Jisoo sente os pés implorarem por uma pausa; ela não cede, segue com sua série de 100 giros. Ao final, zonza — não pelos giros, afinal, bailarinas não podem ficar zonzas, mas pela dor —, ela se olha no espelho. Está sozinha na sala, gostava de ensaiar de madrugada — a solidão era sua melhor tutora.
Assume a posição preparatória, bras au repos, e ergue a cabeça. A regata preta, o body azul, a transparente meia calça, o cabelo escuro como a noite preso num coque puxado, tudo parecia perfeito. Tudo tinha de ser perfeito. Jisoo não se deixaria não ser perfeita.
Segue com mais uma série, agora com menos giros. Enquanto gira, a sala repleta de espelhos roda em sua cabeça. A sua própria figura no espelho a segue, também girando e desaparecendo a cada volta. A cada volta, parecendo se aproximar. Cada vez mais próxima e mais escura, Jisoo encara a si mesma nos microssegundos durante os giros.
A sensação gelada do vidro já chega perto de sua pele, ela pode sentir seu inebriante toque frio centímetros à distância. Continua, giro, giro, giro.
Seu joelho toca no vidro, a temperatura, tão mais baixa que a do corpo, lhe dá um choque. A Jisoo do espelho não se abala, portanto ela também não. Giro, giro, giro. Crack.
O sangue escorre do joelho, ela não quer parar. Giro, giro, giro.
Jisoo cai ao chão, não consegue se segurar. Giro, giro, giro.

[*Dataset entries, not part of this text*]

(** The bytes of the integer computed for a short code. *)
Lemma fourCcFromString_bytes (inp : string) :
  (1 <= String.length inp <= 4)%nat ->
  exists code,
    fourCcFromString stoi_16 inp = Some code /\
    forall k, (k < 4)%nat ->
      Z.land (Z.shiftr code (8 * Z.of_nat k)) 255 = padded_upper inp k.
Proof.
  intros H. rewrite (fourCcFromString_short stoi_16 inp H).
  eexists. split; [reflexivity|]. intros k Hk.
  rewrite fourcc_byte by (try apply padded_upper_is_byte; exact Hk).
  destruct k as [|[|[|[|k]]]]; try lia; reflexivity.
Qed.

(** X18.  A code of one to four characters round-trips through
    [fourCcFromString]: byte [k] of the integer returned, least
    significant first, is character [k] of the code in upper case, and a
    space where the code is shorter than four characters. *)
Theorem fourCcFromString_round_trip (inp : string) :
  (1 <= String.length inp <= 4)%nat ->
  exists code,
    fourCcFromString stoi_16 inp = Some code /\
    forall k, (k < 4)%nat ->
      Z.land (Z.shiftr code (8 * Z.of_nat k)) 255 = padded_upper inp k.
Proof. exact (fourCcFromString_bytes inp). Qed.

(** X19.  Two codes of one to four characters give the same integer
    exactly when they agree up to the case of letters and trailing
    spaces. *)
Theorem fourCcFromString_equal_iff (a b : string) :
  (1 <= String.length a <= 4)%nat -> (1 <= String.length b <= 4)%nat ->
  (fourCcFromString stoi_16 a = fourCcFromString stoi_16 b <->
   forall k, (k < 4)%nat -> padded_upper a k = padded_upper b k).
Proof.
  intros Ha Hb. split.
  - intros E k Hk.
    destruct (fourCcFromString_bytes a Ha) as (ca & Ea & Ra).
    destruct (fourCcFromString_bytes b Hb) as (cb & Eb & Rb).
    rewrite <- (Ra k Hk), <- (Rb k Hk). congruence.
  - intros E.
    rewrite (fourCcFromString_short stoi_16 a Ha), (fourCcFromString_short stoi_16 b Hb).
    rewrite (E 0%nat), (E 1%nat), (E 2%nat), (E 3%nat) by lia. reflexivity.
Qed.

Lemma upper_zero (c : Z) : is_byte c -> uint8_t (toupper c) = 0 -> c = 0.
Proof.
  unfold is_byte, uint8_t, toupper. intros Hc.
  destruct ((97 <=? c) && (c <=? 122)) eqn:E.
  - apply andb_prop in E. destruct E as [E1 E2].
    apply Z.leb_le in E1, E2. rewrite Z.mod_small by lia. lia.
  - rewrite Z.mod_small by lia. trivial.
Qed.

(** X20.  [fourCcFromString] returns 0, which the [-f] switch rejects,
    for the empty string and for every length other than one to four and
    eight; for a code of one to four characters (none of them NUL, as in
    any C string) it never returns 0. *)
Theorem fourCcFromString_zero (inp : string) :
  ((String.length inp = 0 \/ 5 <= String.length inp <= 7 \/ 9 <= String.length inp)%nat ->
   fourCcFromString stoi_16 inp = Some 0) /\
  ((1 <= String.length inp <= 4)%nat -> ~ In 0 (bytes_of inp) ->
   exists code, fourCcFromString stoi_16 inp = Some code /\ code <> 0).
Proof.
  split.
  - intros H. unfold fourCcFromString.
    destruct (String.length inp =? 0)%nat eqn:E0; [reflexivity|].
    apply Nat.eqb_neq in E0.
    destruct (String.length inp <=? 4)%nat eqn:E4; [apply Nat.leb_le in E4; lia|].
    destruct (String.length inp =? 8)%nat eqn:E8; [apply Nat.eqb_eq in E8; lia|].
    reflexivity.
  - intros H Hn.
    destruct (fourCcFromString_bytes inp H) as (code & E & R).
    exists code. split; [exact E|]. intros ->.
    specialize (R 0%nat ltac:(lia)). cbn in R.
    destruct inp as [|c0 r]; [cbn [String.length] in H; lia|].
    unfold padded_upper in R. cbn [bytes_of map nth] in R.
    symmetry in R. apply upper_zero in R; [|apply byte_of_is_byte].
    apply Hn. left. exact R.
Qed.

End FourCcTheorems.

Section FourCcExamples.

Import Cli.
(** * Rule-Engine: the rule language front end and its evaluation engine

    A shallow embedding of [core/rule_system.py]: the attribute catalog, the
    tokenizer, the recursive-descent parser, the decision-tree compiler and the
    [RuleEngine], followed by the properties of the specification that were
    checked against them.

    Conventions of the embedding.
    - A Python [str] is a [string]; a character is a code point below 256, so
      the text covered is Latin-1.  [str.lower], [str.strip], [str.split] and
      the two [re.sub] calls of the tokenizer are written out on that
      alphabet.
    - A Python value that can reach the engine (a JSON scalar of a candidate or
      a literal of a rule) is a [value]; a [float] is an IEEE 754 binary64
      number, [spec_float] at precision 53.
    - A raised exception is the [Raise] branch of [result]; the engine's
      methods are state transformers that return the state reached when the
      exception left the method.
    - [dict]s that are only looked up are [gmap]s; a candidate, whose items are
      iterated in insertion order, is an association list.
    - The children of an [operation] and the triples found by
      [find_conditions] live in Python [set]s, whose iteration order the source
      leaves to the hash table.  They are lists here, in insertion order.
    - The limits of the interpreter (recursion depth, the number of digits
      [int] converts) are left out. *)

From Stdlib Require Import ZArith Ascii String SpecFloat.
From stdpp Require Import base option list strings gmap.

Local Open Scope string_scope.
Local Open Scope Z_scope.

(** ** Python strings *)

Module PyStr.

Definition code (c : ascii) : N := N_of_ascii c.

(** [str.isspace] on one code point below 256: TAB, LF, VT, FF, CR, the
    separators FS, GS, RS, US, the space, NEL and the no-break space. *)
Definition isspace (c : ascii) : bool :=
  let n := code c in
  ((9 <=? n) && (n <=? 13) || (28 <=? n) && (n <=? 32)
   || (n =? 133) || (n =? 160))%N.
(** X12: a session (start, the readings that arrive, stop) ends with
    recording off and the timer cleared; the recorded data are the readings
    in arrival order, each stamped with its arrival time; the results are
    shown exactly when at least four readings arrived; and the "No Data
    Collected" alert is raised exactly when none arrived.  With one to three
    readings there are neither results nor an alert. *)
Theorem session_outcome
    (cos_impl : float -> float) (fft : FftInput -> FftOutcome)
    (s : Session.Screen) (readings : list Session.Reading) :
  let s' := Session.session cos_impl fft s readings in
  Session.isRecording s' = false /\
  Session.recordingTimer s' = false /\
  Session.recordedData s' = map Session.timestamped readings /\
  Render.resultsShown (Session.analysis s') = (4 <=? length readings)%nat /\
  Session.alerts s' =
    if (length readings =? 0)%nat
    then Session.alerts s ++ [Session.NoDataCollected]
    else Session.alerts s.
Proof.
  cbv zeta. unfold Session.session, Session.stopRecording.
  destruct (fold_onReading readings (Session.recordingStarted (Session.startRecording s)))
    as (H1 & _ & H3 & H4 & _ & H6).
  cbv zeta in *. cbn in H1, H3, H4, H6. rewrite H1.
  rewrite length_map.
  destruct readings as [|r readings].
  - cbn [length Nat.ltb Nat.leb Nat.eqb]. cbn [Session.isRecording Session.recordingTimer
      Session.recordedData Session.analysis Session.alerts].
    rewrite H3, H4, H6. repeat split.
  - assert (E : (0 <? length (r :: readings))%nat = true) by (apply Nat.ltb_lt; cbn; lia).
    rewrite E. cbn [Session.isRecording Session.recordingTimer
      Session.recordedData Session.analysis Session.alerts].
    rewrite H4, H6.
    split; [reflexivity|]. split; [reflexivity|]. split; [reflexivity|].
    split; [|reflexivity].
    rewrite processData_shows_results by reflexivity. now rewrite length_map.
Qed.

Lemma processData_idempotent
    (cos_impl : float -> float) (fft : FftInput -> FftOutcome)
    (st : State) (data : list AccelerometerData) :
  processData cos_impl fft (processData cos_impl fft st data) data =
  processData cos_impl fft st data.
Proof.
  unfold processData. destruct (length data <? 4)%nat; [reflexivity|].
  destruct (nth_error data 0), (nth_error data (length data - 1)); reflexivity.
Qed.

(** X13: [stopRecording] leaves the collection in place, so a second call
    (the ten-second timeout and the progress timer both call it) sees the
    same data.  When something was collected, stopping a second time changes
    nothing: the same data are processed to the same results.  When nothing
    was collected, the second call raises the alert a second time. *)
Theorem stopping_twice
    (cos_impl : float -> float) (fft : FftInput -> FftOutcome) (s : Session.Screen) :
  let once := Session.stopRecording cos_impl fft s in
  let twice := Session.stopRecording cos_impl fft once in
  (Session.dataCollection s <> [] -> twice = once) /\
  (Session.dataCollection s = [] ->
     Session.alerts twice =
       Session.alerts s ++ [Session.NoDataCollected; Session.NoDataCollected] /\
     Session.analysis twice = Session.analysis s /\
     Session.recordedData twice = Session.recordedData s).
Proof.
  cbv zeta. split.
  - intros Hne. unfold Session.stopRecording.
    destruct (Session.dataCollection s) as [|d ds] eqn:E; [congruence|].
    cbn [length Nat.ltb Nat.leb Session.dataCollection Session.data Session.analysis
         Session.alerts].
    now rewrite processData_idempotent.
  - intros E. unfold Session.stopRecording. rewrite E.
    cbn [length Nat.ltb Nat.leb Session.dataCollection].
    cbn [length Nat.ltb Nat.leb Session.alerts Session.analysis Session.recordedData].
    rewrite <- app_assoc. repeat split.
Qed.




Lemma processData_results_independent
    (cos_impl : float -> float) (fft : FftInput -> FftOutcome)
    (st1 st2 : State) (data : list AccelerometerData) :
  fftResults st1 = fftResults st2 ->
  fftResults (processData cos_impl fft st1 data) =
  fftResults (processData cos_impl fft st2 data).
Proof.
  intros H. unfold processData. destruct (length data <? 4)%nat; [exact H|].
  destruct (nth_error data 0), (nth_error data (length data - 1)); cbn; auto.
Qed.

(** X15: the results of a session do not depend on the screen it started
    from: the recorded data and the stored spectra are determined by the
    readings alone, so nothing of an earlier recording survives into them. *)
Theorem session_depends_only_on_readings
    (cos_impl : float -> float) (fft : FftInput -> FftOutcome)
    (s1 s2 : Session.Screen) (readings : list Session.Reading) :
  Session.recordedData (Session.session cos_impl fft s1 readings) =
  Session.recordedData (Session.session cos_impl fft s2 readings) /\
  fftResults (Session.analysis (Session.session cos_impl fft s1 readings)) =
  fftResults (Session.analysis (Session.session cos_impl fft s2 readings)).
Proof.
  assert (H : forall s,
    Session.recordedData (Session.session cos_impl fft s readings) =
      map Session.timestamped readings /\
    fftResults (Session.analysis (Session.session cos_impl fft s readings)) =
      fftResults (processData cos_impl fft (mkState false DebugInitial None)
                    (map Session.timestamped readings))).
  { intros s. unfold Session.session, Session.stopRecording.
    destruct (fold_onReading readings (Session.recordingStarted (Session.startRecording s)))
      as (H1 & _ & H3 & H4 & _ & _).
    cbv zeta in *. cbn in H1, H3, H4. rewrite H1.
    destruct readings as [|r readings].
    - cbn [map length Nat.ltb Nat.leb Session.recordedData Session.analysis].
      rewrite H3, H4. split; reflexivity.
    - assert (E : (0 <? length (map Session.timestamped (r :: readings)))%nat = true)
        by (apply Nat.ltb_lt; cbn; lia).
      rewrite E. cbn [Session.recordedData Session.analysis]. split; [reflexivity|].
      rewrite H4. now apply processData_results_independent. }
  destruct (H s1) as [-> ->]. destruct (H s2) as [-> ->]. split; reflexivity.
Qed.

(** ** What the transform is given, and what follows its failure *)





(** X17: when the transform fails for an axis (both calls throw, or a call
    returns something that is no array), the dominant frequencies of that
    axis are [count] placeholder entries, whatever the frequency axis. *)
Theorem failed_axis_shows_placeholders
    (cos_impl : float -> float) (fft : FftInput -> FftOutcome)
    (timeData frequencies : list float) (count : nat) :
  (forall fftResult, callFft fft (windowedData cos_impl timeData) <> Arr fftResult) ->
  getDominantFrequencies frequencies (performFFT cos_impl fft timeData) count =
  repeat placeholder count.
Proof.
  intros Hfail. rewrite performFFT_fallback by exact Hfail.
  apply getDominantFrequencies_none, indexedMagnitudes_all_zero.
Qed.

(** The statement for a transform that always throws. *)
Lemma failed_axis_shows_placeholders_witness :
  getDominantFrequencies [0; 1; 2]
    (performFFT Standin.cos_poly (fun _ => Throws) [1; 2; 3; 4; 5]) 3 =
  repeat placeholder 3.
Proof.
  apply (failed_axis_shows_placeholders Standin.cos_poly (fun _ => Throws)).
  intros fftResult H. discriminate H.
Defined.

Lemma firstn_repeat {A : Type} (a : A) (n k : nat) :
  firstn n (repeat a (n + k)) = repeat a n.
Proof. induction n as [|n IH]; [reflexivity|]. cbn. now rewrite IH. Qed.

(** X18: asking for fewer entries gives a prefix of the longer answer: the
    output for [count] is the first [count] entries of the output for any
    larger count. *)
Theorem dominant_prefix_in_count
    (frequencies magnitudes : list float) (count more : nat) :
  getDominantFrequencies frequencies magnitudes count =
  firstn count (getDominantFrequencies frequencies magnitudes (count + more)).
Proof.
  unfold getDominantFrequencies.
  destruct (length (indexedMagnitudes frequencies magnitudes) =? 0)%nat.
  - now rewrite firstn_repeat.
  - rewrite firstn_firstn. f_equal. lia.
Qed.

A Jisoo do espelho continua, mesmo com a rachadura no vidro.
Seus olhos frios sequer a olham agora, a bailarina sempre mantém sua cabeça alta. Ela continua os giros, cada um deles com toda a perfeição que se espera. A Jisoo do espelho não se deixa não ser perfeita, a Jisoo do espelho não falha. Jisoo jamais será perfeita como seu reflexo.